For many years there has been a struggle with moving lab-scale API reactions to large industrial-scale synthesis. This is because reaction parameters need to be strictly monitored and maintained in order to create an optimal reaction. The conditions required for continuous API manufacturing are easily achievable because flow is entirely controlled, from the heat and mass transfers to the tubing coils and separators.
The reproducibility of these synthetic transformations is reliant on the use of a single reactor tank, with a continuous stream of reagents pumped in, where conditions are replicated.
Enabling continuous API manufacturing
The reactions that take place to form API compounds are inherently high risk, which means the reaction volume must be kept low. Flow technology enables the continuous delivery of the target compound with a reduced residence time and improved productivity all whilst practising safer chemistry by isolating the reaction to a singular, small tank.
Subsequent reactions can follow from the initial reaction to develop an end-to-end API flow process synthesis. The first stages can involve formation, with latter stages such as substitution reactions and final coupling reactions ultimately producing a synthetic, chemical, API.
In batch manufacturing, handling hazardous intermediates was typical in order to move to the next stage of the production process. With a continuous production process, all key steps involved in formulating the desired product can occur within the flow process.
Flow chemistry has created a new alternative for the synthesis of APIs, but we are still a long way from exploiting the full potential of continuous manufacturing for the pharmaceutical sectors. New applications of flow chemistry within biopharmaceuticals have led to many other companies also transitioning to continuous flow.
Manufacturing Biological APIs in flow
Biopharmaceuticals, or biologics, are complex medicines made by and extracted from living organisms, generally bacteria. Bacteria are the masters of natural flow chemistry, manufacturing highly complex molecules from environmental substrates.
Cultured bacteria can be used to manufacture these natural, biological, APIs in large quantities. Like chemistry, this biological manufacturing requires only the optimal conditions to work. These conditions can be provided in the context of continuous manufacturing just as they can in ‘traditional’ batch manufacturing and deliver similar advantages to flow organic synthesis.
Bringing out the big guns, flow chemists!

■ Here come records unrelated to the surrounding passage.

(** A transaction interpreter stand-in: ["set"] writes a row whose key and
    value are the payload, anything else throws. *)
Definition toyApply (tx : Transaction) (h : nat) (d : Database) : Outcome Database :=
  if String.eqb (tx_type tx) "set"
  then Done (set_world_state
               (world_state d ++ [mkRow (tx_payload tx) (tx_payload tx) 1 0 (tx_sender tx) h])
               d)
  else Threw "unsupported transaction" d.

Definition txGood : Transaction := mkTransaction "t1" "set" "alice" 0 0 "x" "".
Definition txBad : Transaction := mkTransaction "t2" "boom" "alice" 1 0 "y" "".
Definition blockBad : Block := mkBlock 1 "b1" "genesis" 0 "" "" "" "" [txGood; txBad].
Definition blockGood : Block := mkBlock 1 "b1" "genesis" 0 "" "" "" "" [txGood].
Definition nodeBefore : NodeState :=
  mkNodeState (mkDb [] [] [txGood; txBad] ∅) [].

End Storage.

(* --------------------------------------------------------------------- *)
(** ** Peer mesh ([PeerManager], [BlockSync])                             *)
(* --------------------------------------------------------------------- *)

Module Mesh.

Inductive PeerStatus := Connecting | Connected | Disconnected.

(** A peer connection.  [conn] identifies the underlying socket. *)
Record Peer := mkPeer {
  conn : nat;
  p_nodeId : string;
  p_publicKey : string;
  p_orgId : string;
  p_address : option string;
  p_status : PeerStatus;
  chainHeight : nat
}.

(** [interface HandshakePayload] *)
Record HandshakePayload := mkHandshake {
  h_nodeId : string;
  h_publicKey : string;
  h_orgId : string;
  h_chainHeight : nat;
  h_listenPort : nat;
  h_listenAddress : option string
}.

(** What the handler does to the outside world. *)
Inductive Effect :=
| Close (c : nat)
| SendHandshakeAck (c : nat) (accepted : bool)
| SendPeerList (c : nat) (ids : list string)
| EmitPeerConnected (id : string).
(** X10.  Every name offered by the dropdown selects at least one row: for
    a file whose columns have the same length, a request that sends a name
    of [NAMES] and no other filter gets a table that holds a row of that
    name. *)
Theorem every_dropdown_name_selects_a_row {rt : Runtime} (csv : csv_table)
    (w : world) (request : Request) :
  rectangular csv ->
  load csv = inr w ->
  form_get (form request) "min_pop" "" = "" ->
  form_get (form request) "keyword" "" = "" ->
  In (form_get (form request) "name" "") (NAMES w) ->
  exists t r,
    filtered_table w request = inr t /\ In r t /\
    nama r = Some (form_get (form request) "name" "").
Proof.
  intros [n Hrect] Hload Hm Hk Hin.
  destruct (names_facts_of_load csv w Hload) as (names & lats & lons & pops
    & En & Ea & Eo & Ep & Hframe & Hnames).
  set (s := form_get (form request) "name" "") in *.
  apply Hnames in Hin.
  assert (Hmap : map nama (frame w (df w)) = names).
  { rewrite Hframe. unfold to_numeric_series.
    apply rows_of_columns; rewrite length_map;
      rewrite (getcol_length _ _ _ _ Hrect En);
      eauto using getcol_length. }
  rewrite <- Hmap in Hin. apply in_map_iff in Hin.
  destruct Hin as (r & Hr & Hin).
  rewrite filtered_table_kept, Hm, Hk. fold s.
  unfold kept, keep_keyword, keep_min_pop, keep_name. cbn [truthy String.eqb negb].
  assert (Hsame : same_name s r = true).
  { unfold same_name, name_text. rewrite Hr. apply String.eqb_refl. }
  destruct (truthy s).
  - exists (filter (same_name s) (frame w (df w))), r.
    split; [reflexivity|]. split; [|exact Hr].
    apply filter_In. now split.
  - exists (frame w (df w)), r. now repeat split.
Qed.

Lemma every_dropdown_name_selects_a_row_witness :
  exists t r,
    @filtered_table ascii_runtime sample_world (post "" "" "Bogor") = inr t /\
    In r t /\ nama r = Some "Bogor".
Proof.
  apply (@every_dropdown_name_selects_a_row ascii_runtime sample_csv sample_world
           (post "" "" "Bogor")).
  - exists 4%nat. repeat constructor.
  - vm_compute. reflexivity.
  - reflexivity.
  - reflexivity.
  - simpl. tauto.
Defined.

(** ** The keyword filter *)

(** X12.  The keyword filter as the code has it.  An empty keyword returns
    the frame it was given.  A keyword that compiles keeps exactly the rows
    whose name, read as text by [astype(str)], is found by the search of the
    pattern; a row without a name is kept only if the text that stands for a
    missing value is found.  A keyword that does not compile raises and
    creates no frame. *)
Theorem keyword_filter_keeps_rows_the_pattern_finds {rt : Runtime}
    (keyword : string) (dff : ref) (w : world) :
  (truthy keyword = false -> filter_keyword keyword dff w = (inr dff, w)) /\
  (truthy keyword = true -> re_search_ignorecase keyword = None ->
   filter_keyword keyword dff w = (inl ReError, w)) /\
  (forall found,
      truthy keyword = true -> re_search_ignorecase keyword = Some found ->
      exists l w',
        filter_keyword keyword dff w = (inr l, w') /\
        frame w' l = filter (name_matches found) (frame w dff) /\
        (forall r,
            In r (frame w' l) <->
            In r (frame w dff) /\ exists v, name_text r = Some v /\ found v = true) /\
        (forall r,
            nama r = None ->
            (In r (frame w' l) <->
             In r (frame w dff) /\ exists v, astype_str_na = Some v /\ found v = true))).
Proof.
  pose proof (filter_keyword_frame keyword dff w) as H.
  unfold keep_keyword in H.
  split; [|split].
  - intros T. unfold filter_keyword. now rewrite T.
  - intros T C. now rewrite T, C in H.
  - intros found T C. rewrite T, C in H.
    destruct H as (l & w' & E & _ & F).
    exists l, w'. split; [exact E|]. split; [exact F|].
    assert (Hin : forall r,
               In r (frame w' l) <->
               In r (frame w dff) /\ exists v, name_text r = Some v /\ found v = true).
    { intros r. rewrite F, filter_In. unfold name_matches.
      split; intros [Hr Hm]; (split; [exact Hr|]).
      - destruct (name_text r) as [v|]; [now exists v | discriminate].
      - destruct Hm as (v & -> & Hv). exact Hv. }
    split; [exact Hin|].
    intros r Hr. rewrite Hin. unfold name_text. rewrite Hr. reflexivity.
Qed.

The pathway to continuous API manufacturing has only just begun, but it will continue to reveal new applications of flow chemistry. The toughest challenge in adopting flow chemistry in what is otherwise considered ‘non-typical’ sectors, is understanding how flow chemistry works and visibly seeing the advantages of it.
Working with pumps, different reactors and a massive variety of interchangeable components can be daunting. The collaboration that a flow chemistry process requires between chemists, engineers and many other participants is vital to understand which ‘X’ will be compatible with which ‘Y’. This is exactly why working with third-party chemical reactor partners, like us, can aid with integrating a flow process for the desired synthesis.
The key takeaway when introducing your company to continuous flow manufacturing is that it is built on the premise of being able to adapt reactors to the chemistry and not the other way around.
If the pharmaceutical sectors had come to recognise the benefits of continuous manufacturing, many supply chains would have been protected from the consequences of the long and cumbersome batch processes which continue to cause supply chain problems. Flow chemistry is not only the continuous, steady production of products but it is also a means to improving the overall efficiency and effectiveness of the pharmaceutical manufacturing sector.